TASK OBJECTIVE> Give back exactly the lines of the entries below from the line with "Lemma read_dirs_run ds" to the line with "(length ds <", inclusive, and only those.

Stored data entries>
*** Block opens ***

Lemma conversion_run c (long : bool) a args t txt m :
  is_conversion c = true -> arg_text str c long a = Some txt -> has_text t m ->
  Z.of_nat (length (t ++ txt)) < 2 ^ 31 -> (c = 99 -> Z.of_nat (length t) + 1 < n) ->
  prints (fun p => conversion sf out n c (mkV p true long (a :: args))) (fun p => mkV p false false args) t txt m.
Proof.
  intros Hc Ht Hw Hl H99. unfold prints, conversion. unfold arg_text in Ht. rewrite length_app in Hl.
  destruct (c =? 108) eqn:El; bsplit; [subst; discriminate|].
  cbn [pos longarg vl]. unfold print_x, print_s, print_c, num_arg, va_arg.
  destruct (c =? 112) eqn:Ep; [|destruct (c =? 120) eqn:Ex; [|destruct (c =? 100) eqn:Ed;
    [|destruct (c =? 115) eqn:Es]]]; simplify_eq.
  - cbn [length] in Hl. rewrite show_hex_length in Hl.
    destruct (emit_run t m 48 Hw) as (m1 & E1 & Hw1); [by vm_compute|lia|].
    rewrite (bind_Ret _ _ _ _ _ E1).
    destruct (emit_run (t ++ [48]) m1 120 Hw1) as (m2 & E2 & Hw2);
      [by vm_compute|rewrite length_app; cbn [length]; lia|].
    rewrite (bind_Ret _ _ _ _ _ E2), bind_assoc, bind_ret_l. cbn beta iota. rewrite bind_ret_l.
    destruct (hex_loop_run 16 (i64 a) ((t ++ [48]) ++ [120]) m2 Hw2) as (m3 & E3 & Hw3);
      [rewrite !length_app; cbn [length]; lia|].
    exists m3. unfold hex_width. rewrite (bind_Ret _ _ _ _ _ E3). rewrite <- !app_assoc in *. done.
  - rewrite show_hex_length in Hl. rewrite bind_assoc, bind_ret_l. cbn beta iota. rewrite bind_ret_l.
    destruct (hex_loop_run (hex_width long) (if long then i64 a else i32 a) t m Hw) as (m1 & E1 & Hw1); [lia|].
    exists m1. by rewrite (bind_Ret _ _ _ _ _ E1).
  - destruct (_ =? LONG_MIN) eqn:Emin; simplify_eq; bsplit.
    apply (print_d_run long a args t m Hw Emin). by rewrite length_app.
  - destruct (Hstr _ _ Ht) as [[Hcs Hap] Hf]. rewrite bind_ret_l.
    destruct (str_loop_run txt a sf t m Hw Hb Hcs Hf Hap) as (m1 & E1 & Hw1); [lia|].
    exists m1. by rewrite (bind_Ret _ _ _ _ _ E1).
  - assert (Hc99 : c = 99).
    { unfold is_conversion in Hc. rewrite Ep, Ex, Ed, Es in Hc. cbn in Hc. by apply Z.eqb_eq. }
    specialize (H99 Hc99). rewrite (proj2 (Z.eqb_eq c 99) Hc99).
    rewrite u64_small by (cbn [length] in Hl; lia). rewrite (proj2 (Z.ltb_lt _ n)) by done.
    rewrite bind_assoc, bind_ret_l. cbn beta iota. rewrite bind_ret_l.
    pose proof (text_snoc t m (u8 a) Hw) as Hw'. rewrite (proj2 (Z.ltb_lt _ n)) in Hw' by done.
    exists (upd m (out + Z.of_nat (length t)) (u8 a)). split; [|apply Hw', Z.mod_pos_bound; lia].
    unfold bind, modify, ret. rewrite length_app, Nat2Z.inj_add.
    replace (out + _ - 1) with (out + Z.of_nat (length t)) by lia. by rewrite upd_i32.
Qed.

Lemma print_loop_run fmt s fuel (conv long : bool) args t txt m :
  apart_from_buffer s fmt -> (length fmt < fuel)%nat -> render str fmt conv long args = Some txt ->
  has_text t m -> Z.of_nat (length (t ++ txt)) < 2 ^ 31 ->
  Z.of_nat (length (t ++ txt)) < n \/ 99 ∉ fmt ->
  exists v m', print_loop fuel sf out n s (mkV (Z.of_nat (length t)) conv long args) m = Ret v m' /\
    pos v = Z.of_nat (length (t ++ txt)) /\ has_text (t ++ txt) m'.
Proof.
  revert s fuel conv long args t txt m.
  induction fmt as [|c fmt IH]; intros s [|fuel] conv long args t txt m [Hc Hap] Hf Hr Hw Hl H99;
    cbn in Hf; try lia; cbn [print_loop]; unfold bind at 1, get; rewrite (Hw s), decide_False by (cbn in Hap; lia).
  { cbn in Hc, Hr. rewrite Hc. simplify_eq. eexists _, m. rewrite app_nil_r. done. }
  destruct Hc as (Ec & Hnz & Hc). pose proof (Hb s) as Hbc. rewrite Ec in *.
  clear Ec. rewrite (proj2 (Z.eqb_neq c 0)) by done. cbn [format pos longarg vl]. cbn [length] in Hap.
  assert (Hs : apart_from_buffer (s + 1) fmt) by (split; [done|lia]).
  assert (H99' : forall t' r, t ++ txt = t' ++ r -> Z.of_nat (length (t' ++ r)) < n \/ 99 ∉ fmt).
  { intros t' r <-. destruct H99 as [?|Hn99]; [by left|]. right. intros Hin. apply Hn99. by right. }
  cbn [render] in Hr. destruct conv.
  - destruct (c =? 108) eqn:El.
    { unfold conversion. rewrite El, bind_ret_l. eapply IH; eauto. lia. }
    destruct (is_conversion c) eqn:Ei.
    + destruct args as [|a args]; [done|]. destruct (arg_text str c long a) as [t1|] eqn:Et; [|done].
      cbn in Hr. destruct (render str fmt false false args) as [r|] eqn:Er; [|done]. cbn in Hr. simplify_eq.
      rewrite app_assoc in *.
      destruct (conversion_run c long a args t t1 m Ei Et Hw) as (m1 & E1 & Hw1).
      { rewrite length_app in Hl. lia. }
      { intros ->. destruct H99 as [Hlt|Hin]; [|exfalso; apply Hin; by left].
        unfold arg_text in Et. cbn in Et. simplify_eq. rewrite !length_app in Hlt. cbn [length] in Hlt. lia. }
      rewrite (bind_Ret _ _ _ _ _ E1). eapply IH; eauto. lia.
    + assert (E1 : conversion sf out n c (mkV (Z.of_nat (length t)) true long args) m
                   = Ret (mkV (Z.of_nat (length t)) true long args) m).
      { unfold conversion. rewrite El. unfold is_conversion in Ei.
        apply orb_false_iff in Ei as [Ei ->]. apply orb_false_iff in Ei as [Ei ->].
        apply orb_false_iff in Ei as [Ei ->]. by apply orb_false_iff in Ei as [-> ->]. }
      rewrite (bind_Ret _ _ _ _ _ E1). eapply IH; eauto. lia.
  - destruct (c =? 37).
    { rewrite bind_ret_l. eapply IH; eauto. lia. }
    destruct (render str fmt false long args) as [r|] eqn:Er; [|done]. cbn in Hr. simplify_eq.
    rewrite (cons_middle c t r), app_assoc in *.
    destruct (emit_run t m c Hw) as (m1 & E1 & Hw1); [done|rewrite !length_app in Hl; cbn [length] in Hl; lia|].
    rewrite bind_assoc, (bind_Ret _ _ _ _ _ E1), bind_ret_l. eapply IH; eauto. lia.
Qed.
Lemma read_dirs_run ds fuel sf t m off rest :
  in_memory t m -> Forall is_str ds -> (length (t_dirs t) + length ds <= 64)%nat -> 0 <= off ->
  holds m0 off (concat (encode_str <$> ds) ++ 0 :: rest) ->
  off + Z.of_nat (length (concat (encode_str <$> ds))) < e ->
  (length ds < fuel)%nat -> (length (concat (encode_str <$> ds)) < sf)%nat ->
  exists m', read_dirs fuel sf T off (Z.of_nat (length (t_dirs t))) m =
      Ret (off + Z.of_nat (length (concat (encode_str <$> ds))), Z.of_nat (length (t_dirs t) + length ds)) m' /\
    in_memory (mkTables (t_dirs t ++ dirs_at off ds) (t_files t) (t_rows t)) m'.
Proof.
  intros Hi Hds. revert fuel t m off Hi. induction Hds as [|d ds [Hne Hd] Hds IH];
    intros [|fuel] t m off Hi Hl H0 Hm He Hf Hsf; cbn in Hf; try lia; cbn [read_dirs].
  - cbn in Hm, He. assert (Hm0 : holds m off [0]) by (apply (same_holds t m off [0] Hi); [cbn; lia|by split; [apply Hm|]]).
    rewrite (bind_Ret _ _ _ _ _ (byte_run _ _ _ _ Hm0)). cbn [Z.eqb]. exists m. unfold ret. cbn.
    rewrite app_nil_r, Nat.add_0_r, Z.add_0_r. split; [done|]. by destruct t.
  - cbn [fmap list_fmap concat length] in *. rewrite <- app_assoc in Hm. rewrite length_app in He, Hsf.
    apply holds_app in Hm as [Hm1 Hm2]. destruct d as [|c d]; [done|].
    assert (Hstr : holds m off (encode_str (c :: d))) by (apply (same_holds t); [done|lia|done]).
    rewrite (bind_Ret _ _ _ _ _ (byte_run _ _ _ _ Hstr)). pose proof (Forall_inv Hd) as Hc. cbn in Hc.
    rewrite (proj2 (Z.eqb_neq c 0)) by lia.
    pose proof (in_memory_dir t m off Hi ltac:(lia) ltac:(lia)) as Hi1.
    set (m1 := store64 m _ off) in *. unfold put64 at 1. unfold bind at 1, modify. fold m1.
    assert (Hstr1 : holds m1 off (encode_str (c :: d))) by (apply (same_holds _ m1 _ _ Hi1); [lia|done]).
    rewrite (bind_Ret _ _ _ _ _ (skip_str_run _ sf off m1 Hd Hstr1 ltac:(unfold encode_str in Hsf; rewrite length_app in Hsf; cbn [length] in *; lia))).
    destruct (IH fuel (mkTables (t_dirs t ++ [off]) (t_files t) (t_rows t)) m1 (off + Z.of_nat (length (encode_str (c :: d)))))
      as (m2 & E2 & Hi2); try done; try lia.
    { cbn [t_dirs]. rewrite length_app. cbn [length]. lia. }
    exists m2. cbn [t_dirs t_files t_rows] in E2, Hi2. rewrite length_app in E2. cbn [length] in E2.
    replace (Z.of_nat (length (t_dirs t)) + 1) with (Z.of_nat (length (t_dirs t) + 1)) by lia.
    replace (off + Z.of_nat (length (c :: d)) + 1) with (off + Z.of_nat (length (encode_str (c :: d))))
      by (unfold encode_str; rewrite length_app; cbn [length]; lia).
    rewrite E2. cbn [dirs_at]. rewrite <- app_assoc in Hi2. split; [|exact Hi2].
    rewrite length_app. f_equal. f_equal; lia.
Qed.

Definition store_file (a d name : Z) (m : bmem) : bmem := store64 (store64 m (a + 8) name) a d.

Lemma in_memory_file t m d a :
  in_memory t m -> (length (t_files t) < 64)%nat -> 0 <= a < 2 ^ 64 -> 0 <= d < 2 ^ 64 ->
  in_memory (mkTables (t_dirs t) (t_files t ++ [(d, a)]) (t_rows t))
    (store_file (FILES + 16 * Z.of_nat (length (t_files t))) d a m).
Proof.
  intros [Hs Hd Hf Hr [Hrd Hrf]] Hl Ha64 Hd64.
  split; cbn [t_dirs t_files t_rows]; unfold FILES, row_in, LINES, store_file in *.
  - intros x Hx. rewrite !store64_out by lia. by apply Hs.
  - intros i x Hx. pose proof (lookup_lt_Some _ _ _ Hx). rewrite !load_store64_ne by lia. by apply Hd.
  - intros i x y Hx. apply lookup_app_Some in Hx as [Hx|[Hge Hx]].
    + pose proof (lookup_lt_Some _ _ _ Hx). rewrite !load_store64_ne by lia. by apply Hf.
    + destruct (i - length (t_files t))%nat eqn:Ei; [|done]. cbn in Hx. simplify_eq.
      replace i with (length (t_files t)) by lia. rewrite load_store64 by done.
      rewrite load_store64_ne, load_store64 by (done || lia). done.
  - intros i x Hx. rewrite !load_store64_ne by lia. by apply Hr.
  - rewrite length_app. cbn. lia.
Qed.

*** Block closes ***

ANSWER SPACE>
Lemma read_dirs_run ds fuel sf t m off rest :
  in_memory t m -> Forall is_str ds -> (length (t_dirs t) + length ds <= 64)%nat -> 0 <= off ->
  holds m0 off (concat (encode_str <$> ds) ++ 0 :: rest) ->
  off + Z.of_nat (length (concat (encode_str <$> ds))) < e ->
  (length ds < fuel)%nat -> (length (concat (encode_str <$> ds)) < sf)%nat ->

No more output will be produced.